(MATERIAL FOR THIS TASK Opens)
(* ===== verification/Terminal.v ===== *)
(** [src/run_monitor/tty.rs]: the bounded echo of a run's output on the
    terminal that submitted it, with the abstract statement of what may reach
    that terminal.

    The answers of the system are arguments: what opening the terminal and the
    logs gives, and for each write how much of it the terminal takes. *)

From S2P Require Import Prelude Text Lossy Services.

Definition ECHO_LIMIT : nat := 8 * 1024.

(** [fstat] of the terminal and [is_terminal]. *)
Record TtyFile := mk_tty_file { tf_char_device : bool; tf_owner : Z; tf_mode : Z; tf_is_terminal : bool }.
(** [fstat] of an open log, and what reading it from the sought position on gives. *)
Record LogFile := mk_log_file { lf_regular : bool; lf_len : Z; lf_content : str; lf_read : option str }.
Record LogTail := mk_log_tail { lt_bytes : str; lt_truncated : bool }.

(** The terminal: what it shows, and for the writes to come the bytes it takes
    when one fails; no answer left is a write that succeeds. *)
Record Screen := mk_screen { sc_shown : str; sc_writes : list (option (nat * str)) }.
Abbreviation Echo := (Port Screen str).

Definition terminal_write_all (bytes : str) : Echo unit := fun s =>
  match sc_writes s with
  | Some (taken, error) :: writes => (Err error, mk_screen (sc_shown s ++ take taken bytes) writes)
  | None :: writes => (Ok tt, mk_screen (sc_shown s ++ bytes) writes)
  | [] => (Ok tt, mk_screen (sc_shown s ++ bytes) [])
  end.

Definition tty_attributes_allowed (char_device : bool) (owner mode effective_uid : Z) : bool :=
  char_device && (owner =? effective_uid) && (Z.land mode 2 =? 0).

Definition open_tty (opened : result str TtyFile) (euid : Z) : result str unit :=
  file ← opened;
  if negb (tty_attributes_allowed (tf_char_device file) (tf_owner file) (tf_mode file) euid) || negb (tf_is_terminal file)
  then Err (lit "saved terminal is not an owned, non-world-writable TTY") else Ok tt.

Definition read_tail (opened : result str LogFile) : result str LogTail :=
  file ← opened;
  if negb (lf_regular file) then Err (lit "captured log is not a regular file") else
  match lf_read file with
  | Some error => Err error
  | None =>
    let start := Z.to_nat (lf_len file - Z.of_nat ECHO_LIMIT) in
    Ok (mk_log_tail (take ECHO_LIMIT (drop start (lf_content file))) (Z.of_nat ECHO_LIMIT <? lf_len file))
  end.

(** The [while] loop: to the next boundary; [fuel] is the length, which is one. *)
Fixpoint next_boundary (fuel : nat) (text : str) (start : nat) : nat :=
  match fuel with
  | O => start
  | S fuel => if is_char_boundary text start then start else next_boundary fuel text (S start)
  end.

Definition kept_char (c : str) : bool := negb (is_control c) || bool_decide (c = [10]) || bool_decide (c = [9]).

Definition sanitize_tail (bytes : str) : str :=
  let bytes := drop (length bytes - ECHO_LIMIT) bytes in
  let text := concat (List.filter kept_char (chars (from_utf8_lossy bytes))) in
  drop (next_boundary (length text) text (length text - ECHO_LIMIT)) text.

Definition CAPTURE_MARKER : str := lit "[atx: output truncated at capture cap]" ++ [10].
Definition ECHO_MARKER : str := lit "[atx: terminal echo limited to last 8 KiB per stream]" ++ [10].

Definition echo_tty (tty : result str TtyFile) (euid : Z) (stdout_log stderr_log : result str LogFile)
  (captured_truncated : bool) : Echo unit :=
  _ ← (fun s => (open_tty tty euid, s)) : Echo unit;
  stdout ← (fun s => (read_tail stdout_log, s)) : Echo LogTail;
  let stderr := read_tail stderr_log in
  _ ← (if captured_truncated then terminal_write_all CAPTURE_MARKER else mret tt) : Echo unit;
  _ ← (if lt_truncated stdout || match stderr with Ok tail => lt_truncated tail | Err _ => false end
       then terminal_write_all ECHO_MARKER else mret tt) : Echo unit;
  _ ← terminal_write_all [10];
  _ ← terminal_write_all (sanitize_tail (lt_bytes stdout));
  stderr ← (fun s => (stderr, s)) : Echo LogTail;
  terminal_write_all (sanitize_tail (lt_bytes stderr)).

Example sanitize_ex :
  map sanitize_tail [lit "done" ++ [10]; [27; 91; 50; 74; 65]; [194; 155; 66; 9]; [255; 127; 13]]
  = [lit "done" ++ [10]; [91; 50; 74; 65]; [66; 9]; REPLACEMENT].
Proof. reflexivity. Qed.

(** ** What a terminal may be sent

    Text of whole characters none of which controls the terminal, and at most
    8 KiB of it. *)
Record echo_text (s : str) : Prop := {
  et_valid : valid_utf8 s = true;
  et_kept : Forall (fun c => kept_char c = true) (chars s);
  et_bound : (length s <= ECHO_LIMIT)%nat
}.

(** The bytes that start no control sequence. *)
Definition plain_byte (b : Z) : bool := negb (in_range 0 31 b || (b =? 127)) || (b =? 10) || (b =? 9).

Lemma boundary_end text : is_char_boundary text (length text) = true.
Proof.
  unfold is_char_boundary. destruct (length text =? 0)%nat eqn:E; [done|].
  rewrite (proj2 (lookup_ge_None text (length text))) by lia. by rewrite Nat.eqb_refl.
Qed.

Lemma next_boundary_spec fuel text start :
  (start <= length text <= start + fuel)%nat ->
  let i := next_boundary fuel text start in
  (start <= i <= length text)%nat /\ is_char_boundary text i = true.
Proof.
  revert start. induction fuel as [|fuel IH]; intros start H; simpl.
  { replace start with (length text) by lia. split; [lia | apply boundary_end]. }
  destruct (is_char_boundary text start) eqn:E; [split; [lia | done]|].
  destruct (decide (start = length text)) as [->|]; [by rewrite boundary_end in E|].
  destruct (IH (S start)) as [? ?]; [lia|]. split; [lia | done].
Qed.

Lemma sanitize_tail_text bytes : echo_text (sanitize_tail bytes).
Proof.
  unfold sanitize_tail. set (kept := List.filter kept_char _).
  assert (Forall is_char kept /\ Forall (fun c => kept_char c = true) kept) as [Hc Hk].
  { split; apply Forall_forall; intros c [Hin Hkc]%list_elem_of_In%List.filter_In; [|done].
    unfold from_utf8_lossy in Hin. rewrite chars_concat in Hin by apply lossy_chars.
    pose proof (lossy_chars (length (drop (length bytes - ECHO_LIMIT) bytes)) (drop (length bytes - ECHO_LIMIT) bytes)) as Hl.
    rewrite Forall_forall in Hl. by apply Hl, list_elem_of_In. }
  set (text := concat kept). pose proof (next_boundary_spec (length text) text (length text - ECHO_LIMIT)) as Hn.
  cbv zeta in Hn. destruct Hn as [[Hge Hle] Hb]; [lia|].
  destruct (boundary_drop kept _ Hc Hb Hle) as [n En]. fold text in En. rewrite En.
  split; [apply valid_concat; by apply Forall_drop| rewrite chars_concat; by apply Forall_drop|].
  rewrite <- En, length_drop. lia.
Qed.

(** A tail that needs nothing done is echoed as it is. *)
Lemma next_boundary_here fuel text start : is_char_boundary text start = true -> next_boundary fuel text start = start.
Proof. intros H. destruct fuel; [done|]. simpl. by rewrite H. Qed.

Lemma chars_valid s : valid_utf8 s = true -> Forall is_char (chars s) /\ concat (chars s) = s.
Proof.
  intros H. rewrite <- (from_utf8_lossy_id s H). unfold from_utf8_lossy.
  pose proof (lossy_chars (length s) s) as Hl. by rewrite (chars_concat _ Hl).
Qed.

Lemma sanitize_tail_id s : echo_text s -> sanitize_tail s = s.
Proof.
  intros [Hv Hk Hb]. unfold sanitize_tail. rewrite (proj2 (Nat.sub_0_le _ _)) by done. rewrite drop_0, from_utf8_lossy_id by done.
  rewrite forallb_filter_id.
  - rewrite (proj2 (chars_valid s Hv)), (proj2 (Nat.sub_0_le _ _)) by done. by rewrite next_boundary_here, drop_0.
  - apply forallb_Forall, Hk.
Qed.

Lemma char_plain c : is_char c -> kept_char c = true -> Forall (fun b => plain_byte b = true) c.
Proof.
  intros [_ (a & k & -> & Hk & [[-> Ha]|[Hne Ha]])]%is_char_inv; unfold kept_char, plain_byte.
  - rewrite !orb_true_iff, !bool_decide_eq_true. cbn [is_control]. intros H. constructor; [|done].
    rewrite !orb_true_iff, !Z.eqb_eq. naive_solver.
  - intros _. assert (forall b, 128 <= b -> negb (in_range 0 31 b || (b =? 127)) || (b =? 10) || (b =? 9) = true) as Hb.
    { intros b Hb. rewrite (proj2 (in_range_false 0 31 b)), (proj2 (Z.eqb_neq b 127)) by lia. done. }
    constructor; [apply Hb; lia|]. eapply Forall_impl; [done|]. intros b Hbk%in_range_spec. apply Hb. lia.
Qed.

Lemma echo_text_plain s : echo_text s -> Forall (fun b => plain_byte b = true) s.
Proof.
  intros [Hv Hk _]. destruct (chars_valid s Hv) as [Hc Hs]. rewrite <- Hs. clear Hs. induction Hc as [|c cs Hc Hcs IH].
  - constructor.
  - inversion Hk as [|?? Hkc Hkcs]; subst. apply Forall_app. split; [by apply char_plain | by apply IH].
Qed.

(** ** The writes *)

Fixpoint write_list (buffers : list str) : Echo unit :=
  match buffers with [] => mret tt | b :: bs => _ ← terminal_write_all b; write_list bs end.

(** What the echo writes, when nothing fails. *)
Definition echo_script (stdout : LogTail) (stderr : result str LogTail) (captured_truncated : bool) : list str :=
  (if captured_truncated then [CAPTURE_MARKER] else [])
  ++ (if lt_truncated stdout || match stderr with Ok tail => lt_truncated tail | Err _ => false end then [ECHO_MARKER] else [])
  ++ [[10]; sanitize_tail (lt_bytes stdout)]
  ++ match stderr with Ok tail => [sanitize_tail (lt_bytes tail)] | Err _ => [] end.

Lemma write_all_prefix b s r s' :
  terminal_write_all b s = (r, s') ->
  exists out, sc_shown s' = sc_shown s ++ out /\ out `prefix_of` b /\ (r = Ok tt -> out = b).
Proof.
  unfold terminal_write_all. destruct (sc_writes s) as [|[[n e]|] ws]; intros [= <- <-]; cbn [sc_shown].
  - by exists b.
  - exists (take n b). split_and!; [done|apply prefix_take|done].
  - by exists b.
Qed.

Lemma write_list_prefix bs s r s' :
  write_list bs s = (r, s') ->
  exists out, sc_shown s' = sc_shown s ++ out /\ out `prefix_of` concat bs /\ (r = Ok tt -> out = concat bs).
Proof.
  revert s. induction bs as [|b bs IH]; intros s; cbn [write_list concat].
  { intros [= <- <-]. exists []. by rewrite app_nil_r. }
  intros [([] & s1 & E1 & E2)|(e & E1 & ->)]%port_bind_inv.
  - destruct (write_all_prefix _ _ _ _ E1) as (o1 & H1 & _ & ->%(fun f => f eq_refl)).
    destruct (IH _ E2) as (o2 & H2 & Hp & Ho). exists (b ++ o2). rewrite H2, H1, app_assoc. split; [done|].
    split; [by apply prefix_app|]. intros ?. by rewrite Ho.
  - destruct (write_all_prefix _ _ _ _ E1) as (o1 & H1 & Hp & _). exists o1. split_and!; [done|by apply prefix_app_r|done].
Qed.

(** The echo is the writing of its script, once the terminal is the user's
    own and the log of the standard output is readable. *)
Definition echo_marks (stdout : LogTail) (stderr : result str LogTail) : bool :=
  lt_truncated stdout || match stderr with Ok tail => lt_truncated tail | Err _ => false end.

Lemma echo_tty_script tty euid so se cap s :
  echo_tty tty euid so se cap s =
  match open_tty tty euid, read_tail so with
  | Ok _, Ok out =>
    match write_list (echo_script out (read_tail se) cap) s, read_tail se with
    | (Ok _, s'), Err e => (Err e, s')
    | (r, s'), _ => (r, s')
    end
  | Err e, _ | _, Err e => (Err e, s)
  end.
Proof.
  unfold echo_tty, echo_script, mbind, port_bind. destruct (open_tty tty euid) as [u|e]; [|done].
  destruct (read_tail so) as [out|e]; [|done]. fold (echo_marks out (read_tail se)).
  destruct (echo_marks _ _), (read_tail se) as [err|e], cap; cbn [app write_list];
  unfold mbind, port_bind, mret, port_ret; cbn beta iota;
  repeat (match goal with |- context[terminal_write_all ?b ?t] => destruct (terminal_write_all b t) as [[[]|] ?] end; try done).
Qed.

Lemma echo_script_plain out err cap : Forall (fun b => plain_byte b = true) (concat (echo_script out err cap)).
Proof.
  unfold echo_script. rewrite !concat_app, !Forall_app. split_and!.
  - destruct cap; [|done]. cbn [concat]. rewrite app_nil_r. apply forallb_Forall. reflexivity.
  - case_match; [|done]. cbn [concat]. rewrite app_nil_r. apply forallb_Forall. reflexivity.
  - cbn [concat]. rewrite app_nil_r. constructor; [done|]. apply echo_text_plain, sanitize_tail_text.
  - destruct err; [|done]. cbn [concat]. rewrite app_nil_r. apply echo_text_plain, sanitize_tail_text.
Qed.

Lemma echo_script_bound out err cap : (length (concat (echo_script out err cap)) <= 2 * ECHO_LIMIT + 94)%nat.
Proof.
  unfold echo_script. rewrite !concat_app, !length_app.
  assert (forall (b : bool) (s : str), (length (concat (if b then [s] else [])) <= length s)%nat) as Hif.
  { intros [] s; cbn [concat]; rewrite ?app_nil_r; simpl; lia. }
  pose proof (Hif cap CAPTURE_MARKER) as H1. pose proof (Hif (echo_marks out err) ECHO_MARKER) as H2.
  unfold echo_marks in H2. change (length CAPTURE_MARKER) with 39%nat in H1. change (length ECHO_MARKER) with 54%nat in H2.
  pose proof (et_bound _ (sanitize_tail_text (lt_bytes out))) as H3.
  assert (length (concat match err with Ok tail => [sanitize_tail (lt_bytes tail)] | Err _ => [] end) <= ECHO_LIMIT)%nat as H4.
  { destruct err as [tail|]; cbn [concat]; [|simpl; lia]. rewrite app_nil_r. apply et_bound, sanitize_tail_text. }
  assert (length (concat [[10]; sanitize_tail (lt_bytes out)]) = S (length (sanitize_tail (lt_bytes out)))) as ->.
  { cbn [concat]. by rewrite app_nil_r. }
  lia.
Qed.

(** The echo: see the property below. *)
Lemma echo_contained tty euid so se cap s r s' :
  echo_tty tty euid so se cap s = (r, s') ->
  exists shown, sc_shown s' = sc_shown s ++ shown /\
    Forall (fun b => plain_byte b = true) shown /\ (length shown <= 2 * ECHO_LIMIT + 94)%nat /\
    (shown <> [] -> exists f, tty = Ok f /\ tf_char_device f = true /\ tf_owner f = euid /\
       Z.land (tf_mode f) 2 = 0 /\ tf_is_terminal f = true) /\
    (r = Ok tt -> exists out err, read_tail so = Ok out /\ read_tail se = Ok err /\
       shown = concat (echo_script out (Ok err) cap) /\
       echo_text (sanitize_tail (lt_bytes out)) /\ echo_text (sanitize_tail (lt_bytes err))).
Proof.
  rewrite echo_tty_script. intros H. destruct (open_tty tty euid) as [u|e] eqn:Et.
  2:{ injection H as <- <-. exists []. rewrite app_nil_r. split_and!; done || (simpl; lia). }
  destruct (read_tail so) as [out|e]; [|injection H as <- <-; exists []; rewrite app_nil_r; split_and!; done || (simpl; lia)].
  destruct (write_list (echo_script out (read_tail se) cap) s) as [r1 s1] eqn:E.
  destruct (write_list_prefix _ _ _ _ E) as (shown & Hs & [rest Hp] & Ho).
  assert (s' = s1) as -> by (destruct r1 as [|], (read_tail se); by injection H as <- <-).
  exists shown. split; [done|].
  pose proof (echo_script_plain out (read_tail se) cap) as Hplain. pose proof (echo_script_bound out (read_tail se) cap) as Hb.
  rewrite Hp in Hplain, Hb. apply Forall_app in Hplain as [Hplain _]. rewrite length_app in Hb.
  split_and!; [done|lia| |].
  - intros _. unfold open_tty in Et. destruct tty as [f|]; [|done]. exists f. cbn in Et.
    destruct (negb _ || _) eqn:Ea; [done|]. apply orb_false_iff in Ea as [Ea%negb_false_iff Eb%negb_false_iff].
    unfold tty_attributes_allowed in Ea. rewrite !andb_true_iff, !Z.eqb_eq in Ea. destruct Ea as [[Ea1 Ea2] Ea3]. exact (conj eq_refl (conj Ea1 (conj Ea2 (conj Ea3 Eb)))).
  - intros ->. destruct (read_tail se) as [err|e]; [|by destruct r1].
    exists out, err. split; [done|]. split; [done|].
    split; [apply Ho; destruct r1 as [[]|]; [done | discriminate]|]. split; apply sanitize_tail_text.
Qed.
(MATERIAL FOR THIS TASK Closes)
### TO DO
Begin with the top line of the material and go as far as the line with "Record LogFile := mk_log_file". Set down those lines exactly, both ends included, and nothing more.

### OUTPUT FOR THIS EXERCISE
(* ===== verification/Terminal.v ===== *)
(** [src/run_monitor/tty.rs]: the bounded echo of a run's output on the
    terminal that submitted it, with the abstract statement of what may reach
    that terminal.

    The answers of the system are arguments: what opening the terminal and the
    logs gives, and for each write how much of it the terminal takes. *)

From S2P Require Import Prelude Text Lossy Services.

Definition ECHO_LIMIT : nat := 8 * 1024.

(** [fstat] of the terminal and [is_terminal]. *)
Record TtyFile := mk_tty_file { tf_char_device : bool; tf_owner : Z; tf_mode : Z; tf_is_terminal : bool }.
(** [fstat] of an open log, and what reading it from the sought position on gives. *)
Record LogFile := mk_log_file { lf_regular : bool; lf_len : Z; lf_content : str; lf_read : option str }.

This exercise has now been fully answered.